At El Camino Hospital, employee health nurses are aligned with other clinical nurses in the hospital, says Gliniecki. If nursing pay rises due to a nursing shortage, the employee health nurse will receive the raise, she says.
However, that is not always the case. At Saint Francis Medical Center in Peoria, IL, inpatient nurses at the bedside receive financial incentives that are not available to "ambulatory care" nurses who work in other areas, says Denise Knoblauch, RN, BSN, COHN-S/CM, clinical case manager in the Center for Occupational Health and president emeritus of AOHP.
"The hospitals are trying to keep the nurses at the bedside. Financial incentives are very striking there," she says.
In some cases, employee health nurses still may be eligible for a career ladder program, which provides financial incentives for obtaining additional education or certification or participating in hospital committees.
Consider your job duties and review your job description, advises Knoblauch. You may find that the current description doesn't fully address the scope of your responsibilities, and you may be able to revise it in a way that creates a new career path. For example, when Knoblauch became a "clinical case manager," she moved into a higher pay range.
"Pick up on the pieces of what you're doing and put the puzzle together in a different way," she says. "Maximize who you are."
Something better than money?
After you've analyzed your job responsibilities and performance, you may decide that pushing for a little more money isn't what's most important to you. Instead, you'd rather push for some additional help in employee health. Or, as Gliniecki says, "Maybe what you really want is not to be working 12-hour days or 10-hour days."
Again, you'll have to make the case that you don't have enough resources — and that you can do more for the organization to raise productivity and lower workers' compensation costs. It's hard to find benchmarks for the "right" number of employee health nurses to number of employees. Employee health services differ greatly in the scope of their practice; some include other duties such as infection control or health promotion.

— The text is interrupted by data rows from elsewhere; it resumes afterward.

Lemma bson_leb_total (a b : value) :
  bson_leb a b = false -> bson_leb b a = true.
Proof.
  unfold bson_leb, bson_compare.
  destruct a, b; simpl; intros H; try discriminate; try reflexivity.
  - destruct b, b0; simpl in *; try reflexivity; discriminate.
  - rewrite Z.compare_antisym. destruct (Z.compare z z0); simpl in *; congruence.
  - rewrite String.compare_antisym. destruct (String.compare s s0); simpl in *; congruence.
  - rewrite Z.compare_antisym. destruct (Z.compare t t0); simpl in *; congruence.
  - rewrite N.compare_antisym. destruct (N.compare n n0); simpl in *; congruence.
Qed.

Lemma bson_leb_time (t t' : Z) : bson_leb (VTime t) (VTime t') = true <-> (t <= t')%Z.
Proof.
  unfold bson_leb, bson_compare.
  destruct (Z.compare_spec t t'); split; intros; try lia; try reflexivity; discriminate.
Qed.

Lemma bson_ltb_time (t t' : Z) : bson_ltb (VTime t) (VTime t') = true <-> (t < t')%Z.
Proof.
  unfold bson_ltb, bson_compare.
  destruct (Z.compare_spec t t'); split; intros; try lia; try reflexivity; discriminate.
Qed.

Lemma insert_desc_perm (field : string) (x : dict) (l : list dict) :
  Permutation (x :: l) (insert_desc field x l).
Proof.
  induction l as [|y l IH]; simpl; [apply Permutation_refl|].
  destruct (bson_leb (sort_key field y) (sort_key field x)).
  - apply Permutation_refl.
  - eapply perm_trans; [apply perm_swap | apply perm_skip, IH].
Qed.

Lemma cursor_sort_desc_perm (field : string) (l : list dict) :
  Permutation l (cursor_sort_desc field l).
Proof.
  induction l as [|x l IH]; simpl; [constructor|].
  eapply perm_trans; [apply perm_skip, IH | apply insert_desc_perm].
Qed.
(** C5. [_load_from_cache] returns [False] and leaves the detector as it
    is when the file does not exist, cannot be read, cannot be parsed, or
    parses to a value whose ["phrases"] member is not the list of the
    current phrases, same strings in the same order.  A cache saved for
    the phrases [saved] is refused unless [saved] is the current list, and
    then its ["embeddings"] member is what the detector holds afterwards;
    the answer is [True] exactly when the phrases match, the member is
    there and [len] of it can be logged.  The embeddings of the detector
    change only on an exact match, the phrases and the provider never;
    after a [False], [_initialize_embeddings] generates the embeddings
    anew and the detector holds what was generated, when that is not
    empty. *)
Theorem load_from_cache_exact_match (J : JsonLib) (self : CrisisDetector) (d : disk) :
  (cache_file d = None -> _load_from_cache J self d = (false, self)) /\
  (forall e, cache_file d = Some (Unreadable e) -> _load_from_cache J self d = (false, self)) /\
  (forall text e,
      cache_file d = Some (Contents text) -> loads J text = Raise e ->
      _load_from_cache J self d = (false, self)) /\
  (forall text data,
      cache_file d = Some (Contents text) -> loads J text = Ok data ->
      dict_get data "phrases" <> Ok (Some (JArray (map JString (semantic_phrases self)))) ->
      _load_from_cache J self d = (false, self)) /\
  (forall text saved embeddings,
      cache_file d = Some (Contents text) ->
      loads J text
      = Ok (JObject [("phrases", JArray (map JString saved)); ("embeddings", embeddings)]) ->
      (saved <> semantic_phrases self -> _load_from_cache J self d = (false, self)) /\
      (saved = semantic_phrases self ->
       fst (_load_from_cache J self d) = has_len embeddings /\
       phrase_embeddings (snd (_load_from_cache J self d)) = embeddings)) /\
  (fst (_load_from_cache J self d) = true <->
   exists text members v n,
     cache_file d = Some (Contents text) /\
     loads J text = Ok (JObject members) /\
     lookup "phrases" members = Some (JArray (map JString (semantic_phrases self))) /\
     lookup "embeddings" members = Some v /\
     json_len v = Ok n) /\
  (fst (_load_from_cache J self d) = true \/
   phrase_embeddings (snd (_load_from_cache J self d)) <> phrase_embeddings self ->
   exists text members,
     cache_file d = Some (Contents text) /\
     loads J text = Ok (JObject members) /\
     lookup "phrases" members = Some (JArray (map JString (semantic_phrases self))) /\
     lookup "embeddings" members
     = Some (phrase_embeddings (snd (_load_from_cache J self d)))) /\
  (semantic_phrases (snd (_load_from_cache J self d)) = semantic_phrases self /\
   embeddings_model (snd (_load_from_cache J self d)) = embeddings_model self) /\
  (forall B,
      fst (_load_from_cache J self d) = false ->
      json_truthy (_generate_embeddings self) = true ->
      phrase_embeddings (fst (_initialize_embeddings J B self d))
      = _generate_embeddings self).
Proof.
  split; [|split; [|split; [|split; [|split; [|split; [|split; [|split]]]]]]].
  - intros Hfile. unfold _load_from_cache. now rewrite Hfile.
  - intros e Hfile. unfold _load_from_cache. now rewrite Hfile.
  - intros text e. apply load_unparseable.
  - intros text data. apply load_stale.
  - intros text saved embeddings Hfile Hload. split.
    + intros Hdiff. apply (load_stale J self d text _ Hfile Hload).
      cbn. intros E. inversion E as [Hmap]. apply map_JString_inj in Hmap. contradiction.
    + intros ->.
      rewrite (load_match J self d text _ embeddings Hfile Hload eq_refl eq_refl).
      split; reflexivity.
  - split.
    + intros Htrue.
      destruct (load_cases J self d) as [H|(text & members & v & Hfile & Hload & Hphr & Hemb)].
      * rewrite H in Htrue. discriminate.
      * rewrite (load_match J self d text members v Hfile Hload Hphr Hemb) in Htrue.
        cbn [fst] in Htrue. unfold has_len in Htrue.
        destruct (json_len v) as [n|e] eqn:Hlen; [|discriminate].
        exists text, members, v, n. auto.
    + intros (text & members & v & n & Hfile & Hload & Hphr & Hemb & Hlen).
      rewrite (load_match J self d text members v Hfile Hload Hphr Hemb).
      cbn [fst]. unfold has_len. now rewrite Hlen.
  - intros Hchange.
    destruct (load_cases J self d) as [H|(text & members & v & Hfile & Hload & Hphr & Hemb)].
    + rewrite H in Hchange. cbn [fst snd] in Hchange.
      destruct Hchange as [Hc|Hc]; [discriminate | now contradiction Hc].
    + rewrite (load_match J self d text members v Hfile Hload Hphr Hemb).
      exists text, members. auto.
  - apply load_keeps.
  - intros B Hmiss Hgen. rewrite (initialize_after_miss J B self d Hmiss), Hgen.
    reflexivity.
Qed.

You can do your own informal survey with colleagues at hospitals that you know are similar to your own. You also need to articulate what you would do differently if you had assistance, and how it would save the hospital money, says Gliniecki. Try to quantify a return on investment — such as how root-cause analysis of injuries or a stronger patient handling program would save money through reduced injuries.
"At the end of the day, it probably comes down to how good a salesperson you are," says Gliniecki.